» YOUR OBJECTIVE
In the records below, find the line that contains "(mkArgs vector (word" and the line that contains "Definition flags (e". Set down exactly those lines and every line between them, and nothing more.

» Saved data entries

(* ===== verification/Fault.v ===== *)
(** Processor exceptions: [crates/kernel/src/handlers/faults.rs], the entry stubs
    ([no_error_stub!], [error_stub!]), [fault_handler_inner], [exception_name] and the
    page-table dump.

    The processor pushes its frame, with an error code for the vectors that have one;
    the stub pushes the registers and passes pointers into the stack.  What the kernel
    prints before it stops is a list of the values printed. *)
From stdpp Require Import base list numbers option gmap strings.
From S2P Require Import Prelude Str Vmm Thread Scheduler Process Dispatch Syscall Desc.

Open Scope Z_scope.

Module Fault.
Import Thread.Thread Scheduler.Scheduler Process.Process Dispatch.Dispatch.

(** ** The stubs *)

(** The vectors for which the processor pushes an error code. *)
Definition pushes_error (vector : Z) : bool := existsb (Z.eqb vector) [8; 10; 11; 12; 13; 14; 17; 21; 29; 30].

(** The invocations of the two macros. *)
Definition no_error_stubs : list Z := [0; 1; 2; 3; 4; 5; 6; 7; 16; 18; 19; 20].
Definition error_stubs : list Z := [8; 10; 11; 12; 13; 14; 17; 21].

(** What the processor pushes, from the lowest address. *)
Definition cpu_frame (vector error : Z) (g : Regs) : list Z :=
  (if pushes_error vector then [error] else []) ++ [g_rip g; g_cs g; g_rflags g; g_rsp g; g_ss g].

(** The fifteen registers the stub pushes, from the lowest address: [FaultRegisters]. *)
Definition saved (g : Regs) : list Z :=
  [g_r15 g; g_r14 g; g_r13 g; g_r12 g; g_r11 g; g_r10 g; g_r9 g; g_r8 g; g_rdi g; g_rsi g; g_rbp g; g_rdx g; g_rcx g; g_rbx g; g_rax g].

(** The arguments of the call. *)
Record Args := mkArgs { a_vector : Z; a_error : Z; a_registers : Z; a_stack_frame : Z }.

(** The stack below [top] after the processor and the stub of [vector]; 16-byte aligned
    [top], as the processor makes it. *)
Definition enter_stub (with_code : bool) (vector error top : Z) (g : Regs) (m : gmap Z Z) : Args * gmap Z Z :=
  let frame := saved g ++ (if with_code then [] else [0]) ++ cpu_frame vector error g in
  let rsp := top - 8 * Z.of_nat (length frame) in
  let m := write_words rsp frame m in
  (mkArgs vector (word m rsp 15) rsp (rsp + 128), m).

Definition stub (vector : Z) : option bool :=
  if existsb (Z.eqb vector) no_error_stubs then Some false
  else if existsb (Z.eqb vector) error_stubs then Some true else None.

(** ** What is printed *)

Definition exception_name (vector : Z) : string :=
  if vector =? 0 then "DIVIDE ERROR" else if vector =? 1 then "DEBUG EXCEPTION" else if vector =? 2 then "NMI"
  else if vector =? 3 then "BREAKPOINT" else if vector =? 4 then "OVERFLOW" else if vector =? 5 then "BOUND RANGE EXCEEDED"
  else if vector =? 6 then "INVALID OPCODE" else if vector =? 7 then "DEVICE NOT AVAILABLE" else if vector =? 8 then "DOUBLE FAULT"
  else if vector =? 10 then "INVALID TSS" else if vector =? 11 then "SEGMENT NOT PRESENT" else if vector =? 12 then "STACK SEGMENT FAULT"
  else if vector =? 13 then "GENERAL PROTECTION FAULT" else if vector =? 14 then "PAGE FAULT"
  else if vector =? 16 then "X87 FLOATING POINT EXCEPTION" else if vector =? 17 then "ALIGNMENT CHECK" else if vector =? 18 then "MACHINE CHECK"
  else if vector =? 19 then "SIMD FLOATING POINT EXCEPTION" else if vector =? 20 then "VIRTUALIZATION EXCEPTION"
  else if vector =? 21 then "CONTROL PROTECTION EXCEPTION" else "CPU EXCEPTION".

Inductive Line :=
  | LUserFault (name : string) (cpu tid pid vector error rip : Z)
  | LPanic (name : string) (vector error rip cs rflags : Z)
  | LValues (l : list Z)
  | LWalk (virt cr3 : Z)
  | LEntry (level index entry : Z)
  | LFlags (present user writable nx : Z)
  | LNotPresent
  | LHuge (level : Z).

(** [present={} user={} writable={} nx={}]. *)
Definition flags (e : Z) : Line :=
  LFlags (Z.land (Z.shiftr e 0) 1) (Z.land (Z.shiftr e 2) 1) (Z.land (Z.shiftr e 1) 1) (Z.land (Z.shiftr e 63) 1).

(** One level of the walk: the lines, and the next table if it goes on. *)
Definition dump_level (m : gmap Z Z) (level base index : Z) (huge : bool) : list Line * option Z :=
  let e := Vmm.entry_at m base index in
  if Z.land e 1 =? 0 then ([LEntry level index e; LNotPresent], None)
  else if huge && negb (Z.land e (Z.shiftl 1 7) =? 0) then ([LEntry level index e; flags e; LHuge level], None)
  else ([LEntry level index e; flags e], Some (Z.land e Vmm.ADDR_MASK)).

Definition dump_page_table (m : gmap Z Z) (cr3 virt : Z) : list Line :=
  LWalk virt cr3 ::
  let '(l4, t) := dump_level m 4 (Z.land cr3 Vmm.ADDR_MASK) (Z.land (Z.shiftr virt 39) 511) false in
  l4 ++ match t with
        | None => []
        | Some pdpt =>
            let '(l3, t) := dump_level m 3 pdpt (Z.land (Z.shiftr virt 30) 511) true in
            l3 ++ match t with
                  | None => []
                  | Some pd =>
                      let '(l2, t) := dump_level m 2 pd (Z.land (Z.shiftr virt 21) 511) true in
                      l2 ++ match t with
                            | None => []
                            | Some pt => fst (dump_level m 1 pt (Z.land (Z.shiftr virt 12) 511) false)
                            end
                  end
        end.

(** ** The handler *)

Inductive FaultOutcome := Killed (next : option Launch) | Halted.

(** [FaultRegisters] and [InterruptStackFrame] read through the pointers. *)
Definition read_regs (m : gmap Z Z) (registers stack_frame : Z) : Regs :=
  let w := word m registers in
  let f := word m stack_frame in
  mkRegs (w 14) (w 13) (w 12) (w 11) (w 9) (w 8) (w 10) (w 7) (w 6) (w 5) (w 4) (w 3) (w 2) (w 1) (w 0) (f 0) (f 1) (f 2) (f 3) (f 4).

Definition report (vector error cr2 : Z) (g : Regs) (pages : gmap Z Z) (cr3 : Z) : list Line :=
  [LPanic (exception_name vector) vector error (g_rip g) (g_cs g) (g_rflags g);
   LValues [g_rsp g; g_ss g; cr2]; LValues [g_rax g; g_rbx g; g_rcx g; g_rdx g]; LValues [g_rsi g; g_rdi g; g_rbp g];
   LValues [g_r8 g; g_r9 g; g_r10 g; g_r11 g]; LValues [g_r12 g; g_r13 g; g_r14 g; g_r15 g]] ++
  (if vector =? 14 then dump_page_table pages cr3 cr2 else []).

Section Handler.
Context `{TeardownEffects}.
Variable temp_top : nat -> Z.

(** [pages] is the memory the page tables are in, [cr2] the register. *)
Definition fault_handler_inner (cpu : nat) (a : Args) (m pages : gmap Z Z) (cr2 : Z) (d : DState) : FaultOutcome * list Line * DState :=
  let g := read_regs m (a_registers a) (a_stack_frame a) in
  let cr2 := if a_vector a =? 14 then cr2 else 0 in
  if Z.land (g_cs g) 3 =? 3 then
    let pid := default 0 (current_user_pid cpu (ss (ps d))) in
    let line := LUserFault (exception_name (a_vector a)) (Z.of_nat cpu) (default 0 (current_user_tid cpu (ss (ps d)))) pid (a_vector a) (a_error a) (g_rip g) in
    let d := if negb (pid =? 0) then let '(calls, p) := exit_current cpu (ps d) in note_exit cpu pid calls p d else d in
    let '(l, d) := enter_next_process temp_top cpu d in (Killed l, [line], d)
  else (Halted, report (a_vector a) (a_error a) cr2 g pages (cr3_of cpu d), d).

(** An exception in the code whose registers are [g]. *)
Definition exception (cpu : nat) (vector error top : Z) (g : Regs) (m pages : gmap Z Z) (cr2 : Z) (d : DState) : option (FaultOutcome * list Line * DState) :=
  with_code ← stub vector;
  let '(a, m) := enter_stub with_code vector error top g m in
  Some (fault_handler_inner cpu a m pages cr2 d).
End Handler.
(** * What the handler sees *)

(** The macro used for a vector fits the processor. *)
Lemma stub_kind (vector : Z) (with_code : bool) : stub vector = Some with_code -> pushes_error vector = with_code.
Proof.
  unfold stub. destruct (existsb (Z.eqb vector) no_error_stubs) eqn:E1.
  - intros [= <-]. apply existsb_exists in E1 as (v & Hv%list_elem_of_In & E). zbool. subst v.
    unfold no_error_stubs in Hv. repeat (apply elem_of_cons in Hv as [->|Hv]; [done|]). by apply elem_of_nil in Hv.
  - destruct (existsb (Z.eqb vector) error_stubs) eqn:E2; [|done].
    intros [= <-]. apply existsb_exists in E2 as (v & Hv%list_elem_of_In & E). zbool. subst v.
    unfold error_stubs in Hv. repeat (apply elem_of_cons in Hv as [->|Hv]; [done|]). by apply elem_of_nil in Hv.
Qed.

(** The words of a frame, through any pointer into it. *)
Lemma word_in_frame (p k : Z) (l : list Z) (m : gmap Z Z) (i : nat) (v : Z) :
  0 <= k -> l !! (Z.to_nat k + i)%nat = Some v -> word (write_words p l m) (p + 8 * k) (Z.of_nat i) = v.
Proof.
  intros Hk Hv. rewrite <- (word_write_words p l m _ v Hv). unfold word. do 2 f_equal. lia.
Qed.

Lemma stub_passes (vector error top : Z) (with_code : bool) (g : Regs) (m : gmap Z Z) :
  stub vector = Some with_code ->
  let '(a, m') := enter_stub with_code vector error top g m in
  a_vector a = vector /\ a_error a = (if with_code then error else 0) /\
  read_regs m' (a_registers a) (a_stack_frame a) = g.
Proof.
  intros Hs. apply stub_kind in Hs. unfold enter_stub, cpu_frame. rewrite Hs. set (l := saved g ++ _). set (p := top - _).
  cbn [a_vector a_error a_registers a_stack_frame].
  assert (forall (i : nat) v, l !! i = Some v -> word (write_words p l m) p (Z.of_nat i) = v) as Hw by (intros; by apply word_write_words).
  assert (forall (i : nat) v, l !! (16 + i)%nat = Some v -> word (write_words p l m) (p + 128) (Z.of_nat i) = v) as Hf.
  { intros i v Hv. change (p + 128) with (p + 8 * 16). by apply word_in_frame. }
  assert (l !! 15%nat = Some (if with_code then error else 0)) as H15 by (unfold l; by destruct with_code).
  split_and!; [done|exact (Hw 15%nat _ H15)|].
  unfold read_regs. cbv zeta. destruct g as [ga gb gc gd gs gi gbp g8 g9 g10 g11 g12 g13 g14 g15 gip gcs gfl gsp gss]. unfold l, saved in *.
  f_equal;
    [exact (Hw 14%nat _ eq_refl)|exact (Hw 13%nat _ eq_refl)|exact (Hw 12%nat _ eq_refl)|exact (Hw 11%nat _ eq_refl)|exact (Hw 9%nat _ eq_refl)
    |exact (Hw 8%nat _ eq_refl)|exact (Hw 10%nat _ eq_refl)|exact (Hw 7%nat _ eq_refl)|exact (Hw 6%nat _ eq_refl)|exact (Hw 5%nat _ eq_refl)
    |exact (Hw 4%nat _ eq_refl)|exact (Hw 3%nat _ eq_refl)|exact (Hw 2%nat _ eq_refl)|exact (Hw 1%nat _ eq_refl)|exact (Hw 0%nat _ eq_refl)
    |apply (Hf 0%nat)|apply (Hf 1%nat)|apply (Hf 2%nat)|apply (Hf 3%nat)|apply (Hf 4%nat)]; by destruct with_code.
Qed.

(** The stubs are those the interrupt table uses. *)
Lemma stubs_installed (addr : Z -> Z) (vector : Z) : is_Some (stub vector) <-> is_Some (Desc.handler_addr addr vector).
Proof.
  unfold stub, Desc.handler_addr. split.
  - intros Hs. rewrite bool_decide_true; [done|].
    assert (vector ∈ no_error_stubs ++ error_stubs) as Hv.
    { apply elem_of_app. destruct (existsb (Z.eqb vector) no_error_stubs) eqn:E1; [left|right; destruct (existsb (Z.eqb vector) error_stubs) eqn:E2; [|by destruct Hs]].
      all: match goal with E : existsb _ _ = true |- _ => apply existsb_exists in E as (v & Hv%list_elem_of_In & E); zbool; by subst v end. }
    unfold no_error_stubs, error_stubs in Hv. simpl in Hv. set_solver.
  - case_bool_decide as Hv; [intros _|by intros [? ?]].
    repeat (apply elem_of_cons in Hv as [->|Hv]; [done|]). by apply elem_of_nil in Hv.
Qed.

(** * The page-table dump *)

(** What a reader concludes from the dump: the frame of the last entry if the walk got to
    the last level. *)
Fixpoint concluded (l : list Line) : option Z :=
  match l with
  | [] => None
  | LEntry level _ e :: LFlags _ _ _ _ :: l' => if level =? 1 then Some (Z.land e Vmm.ADDR_MASK) else concluded l'
  | _ :: l' => concluded l'
  end.
Definition huge_line (l : list Line) : bool := existsb (fun x => match x with LHuge _ => true | _ => false end) l.

(** The dump tells the truth.  Unless it reports a large page, the dump of an address
    ends at a last-level entry exactly if the address is mapped, and names the frame it
    is mapped to. *)
Theorem dump_agrees (m : gmap Z Z) (cr3 virt : Z) :
  huge_line (dump_page_table m cr3 virt) = true \/ concluded (dump_page_table m cr3 virt) = Vmm.translate cr3 virt m.
Proof.
  unfold dump_page_table, Vmm.translate, Vmm.table_if_present, Vmm.present, dump_level.
  fold (Vmm.pml4_i virt) (Vmm.pdpt_i virt) (Vmm.pd_i virt) (Vmm.pt_i virt). change Vmm.PRESENT with 1.
  set (e4 := Vmm.entry_at m _ (Vmm.pml4_i virt)). destruct (Z.land e4 1 =? 0); [by right|]. cbn [andb negb mbind option_bind].
  set (e3 := Vmm.entry_at m _ (Vmm.pdpt_i virt)). destruct (Z.land e3 1 =? 0); [by right|]. cbn [andb negb mbind option_bind].
  destruct (Z.land e3 (Z.shiftl 1 7) =? 0); [|by left]. cbn [negb].
  set (e2 := Vmm.entry_at m _ (Vmm.pd_i virt)). destruct (Z.land e2 1 =? 0); [by right|]. cbn [andb negb mbind option_bind].
  destruct (Z.land e2 (Z.shiftl 1 7) =? 0); [|by left]. cbn [negb].
  set (e1 := Vmm.entry_at m _ (Vmm.pt_i virt)). right. by destruct (Z.land e1 1 =? 0).
Qed.

(** * Outcomes *)


Module Example.
#[local] Instance idle_effects : TeardownEffects := {| effect _ s := s |}.
#[local] Instance idle_laws : TeardownLaws.
Proof. constructor. intros c s. by split. Qed.

End Example.

End Fault.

» COMPLETED EXERCISE
  (mkArgs vector (word m rsp 15) rsp (rsp + 128), m).

Definition stub (vector : Z) : option bool :=
  if existsb (Z.eqb vector) no_error_stubs then Some false
  else if existsb (Z.eqb vector) error_stubs then Some true else None.

(** ** What is printed *)

Definition exception_name (vector : Z) : string :=
  if vector =? 0 then "DIVIDE ERROR" else if vector =? 1 then "DEBUG EXCEPTION" else if vector =? 2 then "NMI"
  else if vector =? 3 then "BREAKPOINT" else if vector =? 4 then "OVERFLOW" else if vector =? 5 then "BOUND RANGE EXCEEDED"
  else if vector =? 6 then "INVALID OPCODE" else if vector =? 7 then "DEVICE NOT AVAILABLE" else if vector =? 8 then "DOUBLE FAULT"
  else if vector =? 10 then "INVALID TSS" else if vector =? 11 then "SEGMENT NOT PRESENT" else if vector =? 12 then "STACK SEGMENT FAULT"
  else if vector =? 13 then "GENERAL PROTECTION FAULT" else if vector =? 14 then "PAGE FAULT"
  else if vector =? 16 then "X87 FLOATING POINT EXCEPTION" else if vector =? 17 then "ALIGNMENT CHECK" else if vector =? 18 then "MACHINE CHECK"
  else if vector =? 19 then "SIMD FLOATING POINT EXCEPTION" else if vector =? 20 then "VIRTUALIZATION EXCEPTION"
  else if vector =? 21 then "CONTROL PROTECTION EXCEPTION" else "CPU EXCEPTION".

Inductive Line :=
  | LUserFault (name : string) (cpu tid pid vector error rip : Z)
  | LPanic (name : string) (vector error rip cs rflags : Z)
  | LValues (l : list Z)
  | LWalk (virt cr3 : Z)
  | LEntry (level index entry : Z)
  | LFlags (present user writable nx : Z)
  | LNotPresent
  | LHuge (level : Z).

(** [present={} user={} writable={} nx={}]. *)
Definition flags (e : Z) : Line :=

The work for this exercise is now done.